1918 film by Wallace Worsley

The Goddess of Lost Lake is a 1918 American silent era drama film starring Louise Glaum, Lawson Butt, and Hayward Mack.

Directed by Wallace Worsley and produced by Louise Glaum and Robert Bunton through her production company, the Louise Glaum Organization, in association with Robert Brunton Productions, the screenplay was adapted by Jack Cunningham based on a story by M. Van de Water.

This film is now lost.

==Plot==
The story is about a young woman who is a quarter Native American Indian, Mary Thorne, who returns to the home of her prospector father, Marshall Thorne, after completing her education in the East. She has a college degree and an air of refinement.

While her father is away hunting for gold at Lost Lake, Mary enjoys the freedom of his mountain cabin. When two hunters on a hunting expedition, Mark Hamilton and Chester Martin, show up and visit the cabin she decides to put on Indian clothing and pretend she is a full-blooded Indian princess for fun. Both men are attracted to the Indian maiden and Hamilton falls deeply in love with her. Martin, however, is contemptuous of her Indian background. When Mary hears him making derisive remarks about the Indian race, she returns to her father's cabin.

Martin follows her home, enters her bedroom, and attacks her. Hamilton comes to her rescue and prevents Martin from raping her. He then looks around the room and sees the modern decor. Realizing that Mary is a young woman of culture and education, he becomes angry because she fooled him and leaves. Meanwhile, while Mary's father is searching for gold, which legend has it is at the bottom of Lost Lake, a legend that also says a white man who once stole some of the gold killed an Indian prince and a white man's blood must fall before anymore gold can be taken, he is killed by an Indian guard at Lost Lake.
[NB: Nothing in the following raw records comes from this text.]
(** The line as the tools see it: the blanks at its ends are gone, and only the owner can
    have had any. *)
Lemma stripped_line p :
  0 <= p_id p →
  strip (row_line p) = join "|" [str_of_Z (p_id p); p_uuid p; p_name p; p_phase p; p_version p; rstrip (p_owner p)].
Proof.
  intros Hid. destruct (id_text _ Hid) as (_ & c & s & Es & Hc). unfold strip, row_line. cbn [join].
  rewrite Es. rewrite !app_cons. cbn [lstrip]. rewrite Hc. rewrite <- !app_cons, <- Es.
  change ("|" +:+ p_owner p) with (String "|" (p_owner p)). change ("|" +:+ rstrip (p_owner p)) with (String "|" (rstrip (p_owner p))).
  rewrite <- !app_assoc_str. apply rstrip_visible_app. reflexivity.
Qed.

Lemma parse_line n u m h v o :
  0 <= n → has_char "|" u = false → has_char "|" m = false → has_char "|" h = false → has_char "|" v = false →
  parse_row (join "|" [str_of_Z n; u; m; h; v; o]) =
    Ok (Some {| r_id := n; r_uuid := u; r_name := m; r_phase := h; r_version := v; r_owner := o |}).
Proof.
  intros Hn Hu Hm Hh Hv. destruct (id_text n Hn) as (Hb & c & s & Es & _). unfold parse_row. cbn [join].
  assert (Hne : String.eqb (str_of_Z n +:+ "|" +:+ u +:+ "|" +:+ m +:+ "|" +:+ h +:+ "|" +:+ v +:+ "|" +:+ o) "" = false)
    by (by rewrite Es). rewrite Hne.
  rewrite !bar_cons, !split_max_cons by done. cbn [split_max]. by rewrite int_of_str_str_of_Z.
Qed.
(* ===== verification/Quota.v ===== *)
(** The quota ledger: [license/quota_ledger.py].

    Usage of a metered feature accumulates in the rows of [spine_license.quota_usage], one
    per billing period, each anchored to the SHA-256 of the row before it.  A call of
    [record_usage] reads the row in one statement and writes it in another; both are
    operations here ([usage_plan], [usage_write]), and the call is one after the other. *)

From stdpp Require Import sorting.
From S2P Require Import Prelude PyValue Datetime Json Crypto.
From Stdlib Require Import Ascii.
Local Open Scope Z_scope.

Module Quota.
Import Json Crypto.

(** * Rows *)
Record usage_row := {
  u_flag : string; u_start : datetime; u_end : datetime; u_used : Z; u_anchor : option string
}.

Definition GENESIS_ANCHOR_HEX : string := "0000000000000000000000000000000000000000000000000000000000000000".

(** The text an anchor is the digest of. *)
Definition anchor_text (prev_anchor_hex flag_name : string) (period_start period_end : datetime) (used : Z) : string :=
  join newline [prev_anchor_hex; flag_name; isoformat period_start; isoformat period_end; str_of_Z used].

Definition anchor (prev_anchor_hex flag_name : string) (period_start period_end : datetime) (used : Z) : string :=
  sha256 (anchor_text prev_anchor_hex flag_name period_start period_end used).

(** The calendar month of an instant; December of year 9999 has no next month. *)
Definition month_start (y m : Z) : datetime :=
  of_fields {| f_year := y; f_month := m; f_day := 1; f_hour := 0; f_minute := 0; f_second := 0; f_usec := 0 |}.

Definition default_period (now : datetime) : option (datetime * datetime) :=
  let f := fields_of now in
  let start := month_start (f_year f) (f_month f) in
  if f_month f =? 12 then
    if f_year f <? 9999 then Some (start, month_start (f_year f + 1) 1) else None
  else Some (start, month_start (f_year f) (f_month f + 1)).

(** * Recording usage *)
Definition same_period (flag : string) (s e : datetime) (r : usage_row) : bool :=
  String.eqb (u_flag r) flag && (u_start r =? s) && (u_end r =? e).

Definition find_row (flag : string) (s e : datetime) (rows : list usage_row) : option usage_row :=
  List.find (same_period flag s e) rows.

(** The row of the flag that ends last among those that end by [s]. *)
Fixpoint latest_before (flag : string) (s : datetime) (best : option usage_row) (rows : list usage_row)
    : option usage_row :=
  match rows with
  | [] => best
  | r :: rows' =>
      let better := String.eqb (u_flag r) flag && (u_end r <=? s) &&
        match best with Some b => u_end b <? u_end r | None => true end in
      latest_before flag s (if better then Some r else best) rows'
  end.

Definition anchor_hex (a : option string) : string :=
  match a with Some b => if String.eqb b "" then GENESIS_ANCHOR_HEX else hex_of b | None => GENESIS_ANCHOR_HEX end.

Definition prev_anchor_hex (flag : string) (s : datetime) (rows : list usage_row) : string :=
  match latest_before flag s None rows with Some r => anchor_hex (u_anchor r) | None => GENESIS_ANCHOR_HEX end.

(** What the reads of a call decide: the row to write, and whether it is a new one. *)
Definition usage_plan (flag : string) (inc : Z) (s e : datetime) (rows : list usage_row) : usage_row * bool :=
  match find_row flag s e rows with
  | Some r =>
      let used := u_used r + inc in
      ({| u_flag := flag; u_start := s; u_end := e; u_used := used;
          u_anchor := Some (anchor (anchor_hex (u_anchor r)) flag s e used) |}, false)
  | None =>
      ({| u_flag := flag; u_start := s; u_end := e; u_used := inc;
          u_anchor := Some (anchor (prev_anchor_hex flag s rows) flag s e inc) |}, true)
  end.

(** The update hits every row of the period; the insert appends. *)
Definition usage_write (p : usage_row * bool) (rows : list usage_row) : list usage_row :=
  if p.2 then rows ++ [p.1]
  else map (fun r => if same_period (u_flag p.1) (u_start p.1) (u_end p.1) r then p.1 else r) rows.

Inductive exn := ValueError.

(** [record_usage]: the table after the call, the row written and whether it is new. *)
Definition record_usage (rows : list usage_row) (flag : string) (inc : Z)
    (period : option (datetime * datetime)) (now : datetime) : outcome exn (list usage_row * usage_row * bool) :=
  if inc <? 0 then Raise ValueError
  else match (match period with Some p => Some p | None => default_period now end) with
       | None => Raise ValueError
       | Some (s, e) =>
           if e <=? s then Raise ValueError
           else let p := usage_plan flag inc s e rows in Ok (usage_write p rows, p.1, p.2)
       end.

(** * Verification *)
Fixpoint insert_start (r : usage_row) (l : list usage_row) : list usage_row :=
  match l with
  | [] => [r]
  | x :: l' => if u_start x <? u_start r then x :: insert_start r l' else r :: l
  end.

(** The rows of a flag by [period_start]. *)
Definition flag_rows (flag : string) (rows : list usage_row) : list usage_row :=
  foldr insert_start [] (List.filter (fun r => String.eqb (u_flag r) flag) rows).

(** The replay: the number of the first row, from 1, whose anchor is not the expected one. *)
Fixpoint replay (flag prev : string) (n : Z) (l : list usage_row) : option Z :=
  match l with
  | [] => None
  | r :: l' =>
      let expected := anchor prev flag (u_start r) (u_end r) (u_used r) in
      match u_anchor r with
      | Some a => if String.eqb a expected then replay flag (hex_of expected) (n + 1) l' else Some (n + 1)
      | None => Some (n + 1)
      end
  end.

Definition first_bad (flag : string) (rows : list usage_row) : option Z :=
  replay flag GENESIS_ANCHOR_HEX 0 (flag_rows flag rows).

(** [verify_chain]: the verdict and the rows checked. *)
Definition verify_chain (rows : list usage_row) (flag : string) : bool * Z :=
  match first_bad flag rows with
  | None => (true, Z.of_nat (length (flag_rows flag rows)))
  | Some n => (false, n)
  end.

(** * The default period *)
Lemma days_before_next y m :
  1 <= m <= 11 → days_before_month y (m + 1) = days_before_month y m + days_in_month y m.
Proof.
  intros Hm. assert (Hc : m = 1 ∨ m = 2 ∨ m = 3 ∨ m = 4 ∨ m = 5 ∨ m = 6 ∨ m = 7 ∨ m = 8 ∨ m = 9 ∨ m = 10 ∨ m = 11)
    by lia. unfold days_before_month, days_in_month.
  destruct Hc as [->|[->|[->|[->|[->|[->|[->|[->|[->|[->| ->]]]]]]]]]];
    repeat match goal with |- context [?a =? ?b] => let v := eval vm_compute in (a =? b) in change (a =? b) with v end;
    cbn [orb]; lia.
Qed.

Lemma month_start_days y m : month_start y m = (ymd2ord y m 1 - epoch_ord) * usec_per_day.
Proof. unfold month_start, of_fields. cbn. lia. Qed.

(** The default billing period is the calendar month of the instant: it starts on the
    first of that month and the instant falls into it. *)
Theorem default_period_covers now s e :
  default_period now = Some (s, e) → s <= now < e ∧ s = month_start (f_year (fields_of now)) (f_month (fields_of now)).
Proof.
  assert (Hf : ∃ y m d, ord2ymd (now / usec_per_day + epoch_ord) = (y, m, d) ∧
    f_year (fields_of now) = y ∧ f_month (fields_of now) = m).
  { unfold fields_of. destruct (ord2ymd _) as [[y m] d]. by exists y, m, d. }
  destruct Hf as (y & m & d & Ho & Hy & Hm). unfold default_period. rewrite Hy, Hm.
  apply ord2ymd_spec in Ho as (Hd & Hmr & Hdr & _). unfold ymd2ord in Hd.
  pose proof (Z.div_mod now usec_per_day ltac:(done)) as E.
  pose proof (Z.mod_pos_bound now usec_per_day ltac:(done)) as Hr.
  rewrite !month_start_days. unfold ymd2ord.
  destruct (Z.eqb_spec m 12) as [->|Hne].
  - destruct (y <? 9999); [|done]. intros [= <- <-]. rewrite is_leap_days.
    change (days_before_month (y + 1) 1) with 0. unfold days_in_month in Hdr. cbn in Hdr.
    assert (H12 : days_before_month y 12 = leap_day y + 334) by done. rewrite H12 in *.
    unfold usec_per_day, usec_per_sec in *. lia.
  - intros [= <- <-]. rewrite days_before_next by lia.
    unfold usec_per_day, usec_per_sec in *. lia.
Qed.

Lemma default_period_covers_witness :
  default_period 1709210096000789 = Some (1706745600000000, 1709251200000000) ∧
  (1706745600000000 <= 1709210096000789 < 1709251200000000 ∧
   1706745600000000 = month_start (f_year (fields_of 1709210096000789)) (f_month (fields_of 1709210096000789))).
Proof.
  split; [vm_compute; reflexivity|]. apply default_period_covers. vm_compute. reflexivity.
Defined.

(** * Sums *)

(** The usage recorded for a period. *)
Definition usage_of (flag : string) (s e : datetime) (rows : list usage_row) : Z :=
  match find_row flag s e rows with Some r => u_used r | None => 0 end.

Lemma same_period_spec flag s e r : same_period flag s e r = true ↔ u_flag r = flag ∧ u_start r = s ∧ u_end r = e.
Proof. unfold same_period. rewrite !andb_true_iff, String.eqb_eq, !Z.eqb_eq. tauto. Qed.

Lemma find_row_app flag s e rows r :
  find_row flag s e (rows ++ [r]) =
    match find_row flag s e rows with
    | Some x => Some x
    | None => if same_period flag s e r then Some r else None
    end.
Proof.
  unfold find_row. induction rows as [|x rows IH]; cbn; [done|]. by destruct (same_period flag s e x).
Qed.

Lemma find_row_map flag s e p rows :
  find_row flag s e (map (fun r => if same_period (u_flag p) (u_start p) (u_end p) r then p else r) rows) =
    match find_row flag s e rows with
    | Some x => Some (if same_period flag s e p then p else x)
    | None => None
    end.
Proof.
  unfold find_row. induction rows as [|x rows IH]; cbn [map List.find]; [done|].
  destruct (same_period (u_flag p) (u_start p) (u_end p) x) eqn:Hp.
  - apply same_period_spec in Hp as (H1 & H2 & H3).
    assert (E : same_period flag s e x = same_period flag s e p) by (unfold same_period; congruence).
    rewrite E. destruct (same_period flag s e p) eqn:Hs; [done|]. rewrite IH. done.
  - destruct (same_period flag s e x) eqn:Hx; [|done].
    assert (Hf : same_period flag s e p = false).
    { apply not_true_iff_false. intros (H1 & H2 & H3)%same_period_spec.
      apply same_period_spec in Hx as (H4 & H5 & H6). apply not_true_iff_false in Hp. apply Hp, same_period_spec.
      split_and!; congruence. }
    by rewrite Hf.
Qed.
Mary inherits the gold that her father discovered. Hamilton, who cannot forget her, comes back and they are married.

==Cast==
- Louise Glaum as Mary Thorne
- Lawson Butt as Mark Hamilton
- Hayward Mack as Chester Martin
- Joseph J. Dowling as Marshall Thorne
- Frank Lanning as Eagle

==Reception==
Like many American films of the time, The Goddess of Lost Lake was subject to restrictions and cuts by city and state film censorship boards. For example, the Chicago Board of Censors required a cut, in Reel 5, of the intertitle "I've as good right as you".

==Production==
Scenes for The Goddess of Lost Lake were filmed at Big Bear Lake and the Pinecrest Resort in the San Bernardino Mountains.